*What is expected*: Where in the data below does the word "hasDuplicates" appear? Copy each line that holds it.

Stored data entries

-*-*-

(* ===== verification/ToolsExamples.v ===== *)
(** * The tools on concrete files *)

From Stdlib Require Import Ascii.
From S2P Require Import Prelude Json MetaData BuiltinMD Util Callgraph.
From S2P Require Import CallgraphWf CallgraphOps CallgraphSpec CallgraphProps Merge MergeProps.
From S2P Require Import MergeExamples Dominators DominatorExamples Format4 Roundtrip4 Format4Examples.
From S2P Require Import Exchange Format2 Format2Examples Dot Query.
From S2P Require Import QueryProps Tools ToolsProps CgFormatProps.

#[export] Instance builtin_include_stable {JO : JsonOps} : IncludeStable.
Proof. intros m π m'. destruct m; simpl; intros H; invert_outcome; done. Qed.

(** Names are unique in a graph whose flag for duplicates is off. *)
Lemma unique_names_flag {JO : JsonOps} {MDI : MetaDataI} g :
  wf g → hasDuplicates g = false → unique_names g.
Proof.
  intros Hwf Hdup i j n m Hn Hm Hf.
  assert (length (getNodes_name g (functionName n)) ≤ 1) as Hlen.
  { rewrite getNodes_name_entry, (wf_names _ Hwf). by apply (wf_dup _ Hwf). }
  assert (i ∈ getNodes_name g (functionName n)) as Hi by (apply elem_of_getNodes_name; [done|by exists n]).
  assert (j ∈ getNodes_name g (functionName n)) as Hj by (apply elem_of_getNodes_name; [done|by exists m]).
  destruct (getNodes_name g (functionName n)) as [|x [|y l]]; simpl in Hlen; [|set_solver|lia].
  by apply elem_of_nil in Hi.
Qed.

(** A property of all nodes, checked node by node. *)
Lemma nodes_check {JO : JsonOps} {MDI : MetaDataI} (P : CgNode → bool) g :
  forallb (λ x, match x with Some n => P n | None => true end) (nodes g) = true →
  ∀ i n, node_at g i = Some n → P n = true.
Proof.
  rewrite forallb_forall. intros Hall i n Hi%node_at_Some%list_elem_of_lookup_2%list_elem_of_In.
  apply (Hall (Some n) Hi).
Qed.

Module ToolsExample.
Import GraphExamples MergeExample Format4Example DominatorExample.

#[local] Existing Instance canonical_order.

Definition file_of (g : Callgraph) : json :=
  match write4 file_info true false g with Ret j => j | _ => jnull end.

Lemma generator_readable : version_readable generator.
Proof. split; eexists; vm_compute; reflexivity. Qed.

Lemma tool_version_0_9 : tool_version 0 9 "sha".
Proof. exact generator_readable. Qed.

Lemma file_of_written (rt : MD → Prop) {RT : RoundTrip rt} g :
  exportable rt g true → written rt (file_of g) g.
Proof.
  intros Hex. exists generator, true, false. split; [done|]. split; [apply generator_readable|].
  destruct (format4_read_back (JL := JsonTree.laws) (MDI := builtin_md) rt generator g true false 7 Hex
    generator_readable) as (j & _ & _ & Hj & _).
  unfold file_of, file_info. by rewrite Hj.
Qed.

(** A graph that can be merged and written, as a check. *)
Lemma portable_check g :
  wf g → hasDuplicates g = false → check_export portable g = true →
  exportable portable g true ∧ unique_names g.
Proof.
  intros Hwf Hdup Hc. split; [|by apply unique_names_flag].
  apply check_export_ok with (H := portable_dec); [done|by apply distinct_ids_names|done].
Qed.

Lemma export_portable : exportable portable export true ∧ unique_names export.
Proof. apply portable_check; [apply export_wf|vm_compute; reflexivity..]. Qed.

Lemma diamond_portable : exportable portable diamond true ∧ unique_names diamond.
Proof. apply portable_check; [apply diamond_wf|vm_compute; reflexivity..]. Qed.

(** ** [cgconvert] *)

Lemma cgconvert_keeps_graph_witness :
  ∃ out, cgconvert_main 0 9 "sha" {["a" := file_of export]} 7 ["cgconvert"; "a"; "b"]
      ⇓ (<["b" := out]> {["a" := file_of export]}, EXIT_SUCCESS) ∧
    ∀ u', ∃ g' π, load (<["b" := out]> {["a" := file_of export]}) u' "b" ⇓ g' ∧ wf g' ∧
      renumbered π export g'.
Proof.
  apply (cgconvert_keeps_graph (JL := JsonTree.laws) (MDI := builtin_md)
    (RT := portable_RoundTrip (JL := JsonTree.laws)) portable 0 9 "sha" {["a" := file_of export]} 7
    "cgconvert" "a" "b" [] (file_of export) export).
  - exact tool_version_0_9.
  - apply lookup_singleton_eq.
  - exact (file_of_written portable (RT := portable_RoundTrip (JL := JsonTree.laws)) export (proj1 export_portable)).
  - left. reflexivity.
Defined.

(** ** [cgmerge2] *)

Definition two_files : gmap string json := {["a" := file_of export; "b" := file_of diamond]}.
Definition two_files_graph (path : string) : Callgraph :=
  if decide (path = "a") then export else diamond.

Lemma two_inputs (p : string) : p ∈ ["a"; "b"; "a"] → p = "a" ∨ p = "b".
Proof. set_solver. Qed.

Lemma two_files_inputs p : p ∈ ["a"; "b"; "a"] → input_file portable two_files two_files_graph p.
Proof.
  intros [-> | ->]%two_inputs.
  - exists (file_of export). split; [apply lookup_insert_eq|].
    split; [|apply export_portable].
    exact (file_of_written portable (RT := portable_RoundTrip (JL := JsonTree.laws)) export (proj1 export_portable)).
  - exists (file_of diamond). split.
    { unfold two_files. rewrite lookup_insert_ne by done. apply lookup_singleton_eq. }
    split; [|apply diamond_portable].
    exact (file_of_written portable (RT := portable_RoundTrip (JL := JsonTree.laws)) diamond (proj1 diamond_portable)).
Qed.

Lemma cgmerge2_union_witness :
  ∃ out, cgmerge2_main 0 9 "sha" two_files ["cgmerge2"; "out"; "a"; "b"; "a"]
      ⇓ (<["out" := out]> two_files, EXIT_SUCCESS) ∧
    ∀ u, ∃ g', load (<["out" := out]> two_files) u "out" ⇓ g' ∧ wf g' ∧
      hasNode_name g' "helper" = true ∧ hasNode_name g' "nobody" = false.
Proof.
  destruct (cgmerge2_union (JL := JsonTree.laws) (MDI := builtin_md) portable
    (RT := portable_RoundTrip (JL := JsonTree.laws)) two_files two_files_graph 0 9 "sha" "cgmerge2" "out"
    ["a"; "b"; "a"]) as (out & Hrun & Hout).
  - exact tool_version_0_9.
  - unfold two_files. by rewrite lookup_insert_ne, lookup_singleton_ne by done.
  - discriminate.
  - exact two_files_inputs.
  - exists out. split; [exact Hrun|]. intros u. destruct (Hout u) as (g' & Hl & Hwf & Hnames & _).
    exists g'. split; [exact Hl|]. split; [exact Hwf|]. split.
    + apply Hnames. exists "a". split; [by apply elem_of_cons; left|]. vm_compute. reflexivity.
    + apply not_true_iff_false. rewrite Hnames. intros (p & Hp & Hn).
      apply two_inputs in Hp as [-> | ->]; vm_compute in Hn; discriminate Hn.
Defined.

(** The run itself: how many functions there are in the output. *)
Lemma cgmerge2_count :
  match cgmerge2_main 0 9 "sha" two_files ["cgmerge2"; "out"; "a"; "b"; "a"] with
  | Ret (files, code) =>
      match load files 7 "out" with
      | Ret g => bool_decide (code = EXIT_SUCCESS ∧ getNodeCount g = 6)
      | _ => false
      end
  | _ => false
  end = true.
Proof. vm_compute. reflexivity. Qed.

(** ** Files of format 3 *)

Definition file3 : json := jfields [("_MetaCG", jfields [("version", jstr "3.0")])].

Definition check_options (apply : bool) (output : string) : FormatOptions :=
  mkFormatOptions false (Ret "a") output apply false "/opt/p" "proj" true false.

Lemma no_reader_is_checked_by_cgtodot_only_witness :
  let files : gmap string json := {["a" := file3]} in
  cgconvert_main 0 9 "sha" files 7 ["cgconvert"; "a"; "b"] = UB ∧
  cgformat_run 0 9 "sha" files (check_options false "") 7 = UB ∧
  cgtodot_main files (λ _, Ret (mkDotOptions false (Some "a") None)) 7 ["cgtodot"; "a"]
    ⇓ (None, EXIT_FAILURE).
Proof.
  apply (no_reader_is_checked_by_cgtodot_only (MDI := builtin_md) 0 9 "sha" {["a" := file3]} 7 "a" "b"
    file3 "cgconvert" (check_options false "") (λ _, Ret (mkDotOptions false (Some "a") None))
    ["cgtodot"; "a"]).
  - apply lookup_singleton_eq.
  - vm_compute. reflexivity.
  - reflexivity.
  - reflexivity.
  - exists None. reflexivity.
Defined.

(** ** [cgformat] *)

(** Origins of every sort: to be repaired, empty, absent, of a system include,
    and right. *)
Definition home : Callgraph := graph_of 1 [
  OInsert "main" (Some "/home/me/proj/main.cpp") false true; OInsert "f" (Some "") false true;
  OInsert "g" None false false; OInsert "h" (Some "/usr/include/h.h") false true;
  OInsert "k" (Some "/opt/p/k.cpp") false true; OAddEdge 0 1; OAddEdge 1 3;
  OUpdateNode 3 (AddMetaData (FilePropertiesMD (Some true)))].

Lemma home_wf : wf home.
Proof. apply graph_of_wf. by apply (bool_decide_unpack _); vm_compute. Qed.

Lemma home_portable : exportable portable home true.
Proof. apply portable_check; [apply home_wf|vm_compute; reflexivity..]. Qed.

Lemma home_written : written portable (file_of home) home.
Proof. apply (file_of_written portable (RT := portable_RoundTrip (JL := JsonTree.laws))), home_portable. Qed.

Lemma home_determined o : determined o home.
Proof.
  intros i n Hn. unfold is_system_include. destruct (fo_ignore_system_includes o); [|by eexists].
  assert (match md_get (node_md n) FilePropertiesMD_key with
    | Some md => match getFromSystemInclude md with Ret _ => true | _ => false end
    | None => true end = true) as Hc.
  { revert i n Hn. apply nodes_check. vm_compute. reflexivity. }
  destruct (md_get (node_md n) FilePropertiesMD_key) as [md|]; [|by eexists].
  cbn [md_fromSystemInclude builtin_md]. destruct (getFromSystemInclude md); try discriminate Hc. by eexists.
Qed.

Lemma home_repairable i n :
  node_at home i = Some n → repairable (check_options true "out") n.
Proof.
  intros Hn. unfold repairable.
  assert (match origin n with
    | None => true
    | Some s => bool_decide (s = "") || included (check_options true "out") n ||
        has_prefix (check_options true "out") s ||
        match replacePathPrefix s "proj" "/opt/p" with Some _ => true | None => false end
    end = true) as Hc.
  { revert i n Hn. apply nodes_check. vm_compute. reflexivity. }
  destruct (origin n) as [s|]; [|done]. rewrite !orb_true_iff, bool_decide_eq_true in Hc.
  destruct Hc as [[[?|Hi]|Hp]|Hr]; [by left|right; left|right; right; left|right; right; right].
  - unfold included in Hi. destruct (is_system_include _ n) as [[]| | | |]; done.
  - by apply has_prefix_true in Hp.
  - pose proof (replacePathPrefix_ret s "proj" "/opt/p") as Hs.
    destruct (replacePathPrefix s "proj" "/opt/p"); [|discriminate Hr].
    destruct Hs as (a & b & Hs & _). by exists a, b.
Qed.

Lemma cgformat_repairs_witness :
  ∃ out, let files' : gmap string json := <["out" := out]> {["a" := file_of home]} in
    cgformat_run 0 9 "sha" {["a" := file_of home]} (check_options true "out") 7 ⇓ (files', EXIT_SUCCESS) ∧
    (∀ u', cgformat_run 0 9 "sha" files' (checking (check_options true "out") "out") u'
       ⇓ (files', EXIT_SUCCESS)) ∧
    ∀ u', ∃ g', load files' u' "out" ⇓ g' ∧ wf g' ∧
      (∀ f, hasNode_name g' f = hasNode_name home f) ∧
      (∀ s t, existsAnyEdge g' s t = existsAnyEdge home s t).
Proof.
  apply (cgformat_repairs (JL := JsonTree.laws) (MDI := builtin_md) portable
    (RT := portable_RoundTrip (JL := JsonTree.laws)) (check_options true "out") 0 9 "sha"
    {["a" := file_of home]} 7 "a" (file_of home) home).
  - exact tool_version_0_9.
  - reflexivity.
  - reflexivity.
  - reflexivity.
  - discriminate.
  - discriminate.
  - apply lookup_singleton_eq.
  - exact home_written.
  - apply home_determined.
  - exact home_repairable.
Defined.

(** What the reader makes of the file. *)
Definition home_read : Callgraph :=
  match read4 7 (file_of home) with Ret p => p.1 | _ => Callgraph_new 7 end.

Definition origins (g : Callgraph) : list (option string) :=
  (λ x, match x with Some n => origin n | None => None end) <$> nodes g.

Lemma read_back_ok (x : Callgraph) (file : json) :
  exportable portable x true → written portable file x → determined (check_options false "") x →
  let r := match read4 7 file with Ret p => p.1 | _ => Callgraph_new 7 end in
  createReader file ⇓ Some VersionFourMCGReader ∧
  read VersionFourMCGReader 7 file ⇓ (r, []) ∧
  (∀ n, n ∈ nodes r → is_Some n) ∧ determined (check_options false "") r ∧
  ∃ π, file4_of portable file 7 x r π.
Proof.
  intros Hex Hw Hdet r. destruct (written_file (JL := JsonTree.laws) (MDI := builtin_md)
    (RT := portable_RoundTrip (JL := JsonTree.laws)) portable file x Hw 7) as (g & π & H4).
  assert (r = g) as ->.
  { pose proof (fo_read _ _ _ _ _ _ H4) as Hr. cbn [read] in Hr. unfold r. rewrite Hr. reflexivity. }
  split_and!; [apply H4..| |exists π; exact H4].
  by apply (determined_read (MDI := builtin_md) portable (check_options false "") file 7 x g π true Hex H4).
Qed.

Lemma home_read_ok :
  createReader (file_of home) ⇓ Some VersionFourMCGReader ∧
  read VersionFourMCGReader 7 (file_of home) ⇓ (home_read, []) ∧
  (∀ x, x ∈ nodes home_read → is_Some x) ∧ determined (check_options false "") home_read ∧
  ∃ π, file4_of portable (file_of home) 7 home home_read π.
Proof. exact (read_back_ok home (file_of home) home_portable home_written (home_determined _)). Qed.

Lemma cgformat_check_witness :
  ∃ code, cgformat_run 0 9 "sha" {["a" := file_of home]} (check_options false "") 7
      ⇓ ({["a" := file_of home]}, code) ∧
    (code = EXIT_SUCCESS ∧ passes (check_options false "") home_read ∨
     code = EXIT_FAILURE ∧ ¬ passes (check_options false "") home_read).
Proof.
  destruct home_read_ok as (Hc & Hr & Hfull & Hdet & _).
  apply (cgformat_check (check_options false "") 0 9 "sha" {["a" := file_of home]} 7 "a" (file_of home)
    VersionFourMCGReader home_read []).
  - reflexivity.
  - reflexivity.
  - reflexivity.
  - apply lookup_singleton_eq.
  - exact Hc.
  - exact Hr.
  - exact Hfull.
  - exact Hdet.
Defined.

(** The origins before and after, in the order of the file; the check fails
    before and succeeds after. *)
Lemma cgformat_runs :
  match cgformat_run 0 9 "sha" {["a" := file_of home]} (check_options false "") 7,
        cgformat_run 0 9 "sha" {["a" := file_of home]} (check_options true "out") 7 with
  | Ret (_, code), Ret (files', code') =>
      match load files' 7 "out" with
      | Ret g => bool_decide (code = EXIT_FAILURE ∧ code' = EXIT_SUCCESS ∧
          Permutation (origins g) [None; None; Some "/usr/include/h.h"; Some "/opt/p/k.cpp"; Some "/opt/p/main.cpp"])
      | _ => false
      end
  | _, _ => false
  end = true.
Proof. vm_compute. reflexivity. Qed.

(** A file with metadata that nobody knows. *)
Definition odd_file : json :=
  match jupdate (file_of home) "_CG" (λ cg, jset cg "meta" (jfields [("unknownMD", jnull)])) with
  | Ret j => j | _ => jnull
  end.
Definition odd_read : Callgraph :=
  match read4 7 odd_file with Ret p => p.1 | _ => Callgraph_new 7 end.
Definition odd_failed : list FailedMetadata :=
  match read4 7 odd_file with Ret p => p.2 | _ => [] end.

Lemma odd_read_ok : read VersionFourMCGReader 7 odd_file ⇓ (odd_read, odd_failed) ∧ odd_failed ≠ [].
Proof.
  assert (match read4 7 odd_file with Ret p => bool_decide (length p.2 = 1) | _ => false end = true) as Hr
    by (vm_compute; reflexivity).
  cbn [read]. unfold odd_read, odd_failed. destruct (read4 7 odd_file) as [[g fl]| | | |]; try discriminate Hr.
  split; [reflexivity|]. apply bool_decide_eq_true in Hr. cbn [snd] in *. by destruct fl.
Qed.

Lemma cgformat_protects_metadata_witness :
  cgformat_run 0 9 "sha" {["a" := odd_file]} (mkFormatOptions false (Ret "a") "" true false "" "" true true) 7
    ⇓ ({["a" := odd_file]}, EXIT_FAILURE).
Proof.
  apply (cgformat_protects_metadata (mkFormatOptions false (Ret "a") "" true false "" "" true true) 0 9 "sha"
    {["a" := odd_file]} 7 "a" odd_file VersionFourMCGReader odd_read odd_failed (odd_read, true)).
  - reflexivity.
  - reflexivity.
  - reflexivity.
  - apply lookup_singleton_eq.
  - vm_compute. reflexivity.
  - apply odd_read_ok.
  - apply odd_read_ok.
  - right. reflexivity.
  - reflexivity.
Defined.
End ToolsExample.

-*-*-

*Written response*:
  wf g → hasDuplicates g = false → unique_names g.
  wf g → hasDuplicates g = false → check_export portable g = true →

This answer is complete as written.